Retype the records below so that each one matches exactly.
════════════════════
(** C6: for a request that is sent, attempt [i + 1] is made exactly when
    attempt [i] was made, [i] is below [max_retries], and attempt [i] ended
    with a failed call or a status of 500 or more; so an attempt answered
    with a status below 500, a client error for one, is never retried. The
    attempts and sleeps of the run are attempt 0, a sleep, attempt 1, a
    sleep, and so on up to the last attempt, the sleep after attempt [i]
    being [time.Duration(i+1) * time.Second]: that is [i + 1] seconds, a
    linear schedule, for every [max_retries] whose delays fit the 64 bits of
    a duration. *)
Theorem retry_policy
    (jsonMarshal : openAIChatRequest -> string + error)
    (newRequestErr : string -> string -> option error)
    (Do : Request -> Z -> DoResult)
    (unmarshalEnvelope : string -> option ProviderError)
    (c : Client) (method endpoint : string)
    (body : option openAIChatRequest) (reqBody : option string) :
  marshalBody jsonMarshal body = inl reqBody ->
  newRequestErr method (baseURL c +:+ endpoint) = None ->
  let req := newRequest c method endpoint reqBody in
  let evs := fst (makeRequest jsonMarshal newRequestErr Do unmarshalEnvelope
                    c method endpoint body) in
  (forall i, 0 <= i ->
     In (EvDo (i + 1)) evs <->
     In (EvDo i) evs /\ i < maxRetries c /\ retryable (Do req i) = true) /\
  (forall i r, 0 <= i -> Do req i = DoOk r -> StatusCode r < 500 ->
     ~ In (EvDo (i + 1)) evs) /\
  (0 <= maxRetries c -> In (EvDo 0) evs) /\
  timeline evs = scheduleWith backoff (attempts evs) 0 /\
  (maxRetries c <= 9223372036 -> timeline evs = schedule (attempts evs) 0).
Proof.
  intros Hm Hn. cbn zeta.
  pose proof (makeRequest_timeline jsonMarshal newRequestErr Do
                unmarshalEnvelope c method endpoint body reqBody Hm Hn) as Htl.
  set (evs := fst (makeRequest _ _ _ _ _ _ _ _)) in *.
  set (req := newRequest c method endpoint reqBody) in *.
  set (n := Z.to_nat (maxRetries c + 1)) in *.
  assert (Hshape : exists k : nat,
    (k <= n)%nat /\ (n = O \/ 1 <= k)%nat /\
    timeline evs = scheduleWith backoff k 0 /\
    (forall j, 0 <= j < Z.of_nat k - 1 -> retryable (Do req j) = true) /\
    ((k < n)%nat -> retryable (Do req (Z.of_nat k - 1)) = false)).
  { destruct (Z.le_gt_cases 0 (maxRetries c + 1)) as [Hnn|Hneg].
    - destruct (retryLoop_shape Do c req n 0 (None, None) ltac:(lia))
        as (k & H1 & H2 & H3 & H4 & H5).
      exists k. rewrite Htl. repeat split; auto.
    - exists O. rewrite Htl.
      replace n with O by lia. cbn. repeat split; auto; intros; lia. }
  destruct Hshape as (k & Hle & Hpos & Hsched & Hall & Hlast).
  assert (Hin : forall j, In (EvDo j) evs <-> 0 <= j < Z.of_nat k).
  { intros j. rewrite <- In_Do_timeline, Hsched, In_Do_scheduleWith. lia. }
  assert (Hk : attempts evs = k).
  { now rewrite <- attempts_timeline, Hsched, attempts_scheduleWith. }
  assert (Hiff : forall i, 0 <= i ->
     In (EvDo (i + 1)) evs <->
     In (EvDo i) evs /\ i < maxRetries c /\ retryable (Do req i) = true).
  { intros i Hi. rewrite !Hin. split.
    + intros Hnext. split; [lia|]. split; [lia|]. apply Hall. lia.
    + intros (Hthis & Hlt & Hretry).
      destruct (Z.lt_ge_cases (i + 1) (Z.of_nat k)) as [|Hge]; [lia|].
      assert (Z.of_nat k - 1 = i) as Hik by lia.
      rewrite Hik in Hlast. rewrite Hlast in Hretry by lia. discriminate. }
  split; [exact Hiff|]. split; [|split; [|split]].
  - intros i r Hi Hdo Hstatus Hnext. apply Hiff in Hnext; [|exact Hi].
    destruct Hnext as (_ & _ & Hretry). rewrite Hdo in Hretry. cbn in Hretry.
    apply Z.leb_le in Hretry. lia.
  - intros Hnn. rewrite Hin. lia.
  - now rewrite Hk.
  - intros Hmax. rewrite Hk, Hsched. apply scheduleWith_backoff; lia.
Qed.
════════════════════
Worked solution:
(** C6: for a request that is sent, attempt [i + 1] is made exactly when
    attempt [i] was made, [i] is below [max_retries], and attempt [i] ended
    with a failed call or a status of 500 or more; so an attempt answered
    with a status below 500, a client error for one, is never retried. The
    attempts and sleeps of the run are attempt 0, a sleep, attempt 1, a
    sleep, and so on up to the last attempt, the sleep after attempt [i]
    being [time.Duration(i+1) * time.Second]: that is [i + 1] seconds, a
    linear schedule, for every [max_retries] whose delays fit the 64 bits of
    a duration. *)
Theorem retry_policy
    (jsonMarshal : openAIChatRequest -> string + error)
    (newRequestErr : string -> string -> option error)
    (Do : Request -> Z -> DoResult)
    (unmarshalEnvelope : string -> option ProviderError)
    (c : Client) (method endpoint : string)
    (body : option openAIChatRequest) (reqBody : option string) :
  marshalBody jsonMarshal body = inl reqBody ->
  newRequestErr method (baseURL c +:+ endpoint) = None ->
  let req := newRequest c method endpoint reqBody in
  let evs := fst (makeRequest jsonMarshal newRequestErr Do unmarshalEnvelope
                    c method endpoint body) in
  (forall i, 0 <= i ->
     In (EvDo (i + 1)) evs <->
     In (EvDo i) evs /\ i < maxRetries c /\ retryable (Do req i) = true) /\
  (forall i r, 0 <= i -> Do req i = DoOk r -> StatusCode r < 500 ->
     ~ In (EvDo (i + 1)) evs) /\
  (0 <= maxRetries c -> In (EvDo 0) evs) /\
  timeline evs = scheduleWith backoff (attempts evs) 0 /\
  (maxRetries c <= 9223372036 -> timeline evs = schedule (attempts evs) 0).
Proof.
  intros Hm Hn. cbn zeta.
  pose proof (makeRequest_timeline jsonMarshal newRequestErr Do
                unmarshalEnvelope c method endpoint body reqBody Hm Hn) as Htl.
  set (evs := fst (makeRequest _ _ _ _ _ _ _ _)) in *.
  set (req := newRequest c method endpoint reqBody) in *.
  set (n := Z.to_nat (maxRetries c + 1)) in *.
  assert (Hshape : exists k : nat,
    (k <= n)%nat /\ (n = O \/ 1 <= k)%nat /\
    timeline evs = scheduleWith backoff k 0 /\
    (forall j, 0 <= j < Z.of_nat k - 1 -> retryable (Do req j) = true) /\
    ((k < n)%nat -> retryable (Do req (Z.of_nat k - 1)) = false)).
  { destruct (Z.le_gt_cases 0 (maxRetries c + 1)) as [Hnn|Hneg].
    - destruct (retryLoop_shape Do c req n 0 (None, None) ltac:(lia))
        as (k & H1 & H2 & H3 & H4 & H5).
      exists k. rewrite Htl. repeat split; auto.
    - exists O. rewrite Htl.
      replace n with O by lia. cbn. repeat split; auto; intros; lia. }
  destruct Hshape as (k & Hle & Hpos & Hsched & Hall & Hlast).
  assert (Hin : forall j, In (EvDo j) evs <-> 0 <= j < Z.of_nat k).
  { intros j. rewrite <- In_Do_timeline, Hsched, In_Do_scheduleWith. lia. }
  assert (Hk : attempts evs = k).
  { now rewrite <- attempts_timeline, Hsched, attempts_scheduleWith. }
  assert (Hiff : forall i, 0 <= i ->
     In (EvDo (i + 1)) evs <->
     In (EvDo i) evs /\ i < maxRetries c /\ retryable (Do req i) = true).
  { intros i Hi. rewrite !Hin. split.
    + intros Hnext. split; [lia|]. split; [lia|]. apply Hall. lia.
    + intros (Hthis & Hlt & Hretry).
      destruct (Z.lt_ge_cases (i + 1) (Z.of_nat k)) as [|Hge]; [lia|].
      assert (Z.of_nat k - 1 = i) as Hik by lia.
      rewrite Hik in Hlast. rewrite Hlast in Hretry by lia. discriminate. }
  split; [exact Hiff|]. split; [|split; [|split]].
  - intros i r Hi Hdo Hstatus Hnext. apply Hiff in Hnext; [|exact Hi].
    destruct Hnext as (_ & _ & Hretry). rewrite Hdo in Hretry. cbn in Hretry.
    apply Z.leb_le in Hretry. lia.
  - intros Hnn. rewrite Hin. lia.
  - now rewrite Hk.
  - intros Hmax. rewrite Hk, Hsched. apply scheduleWith_backoff; lia.
Qed.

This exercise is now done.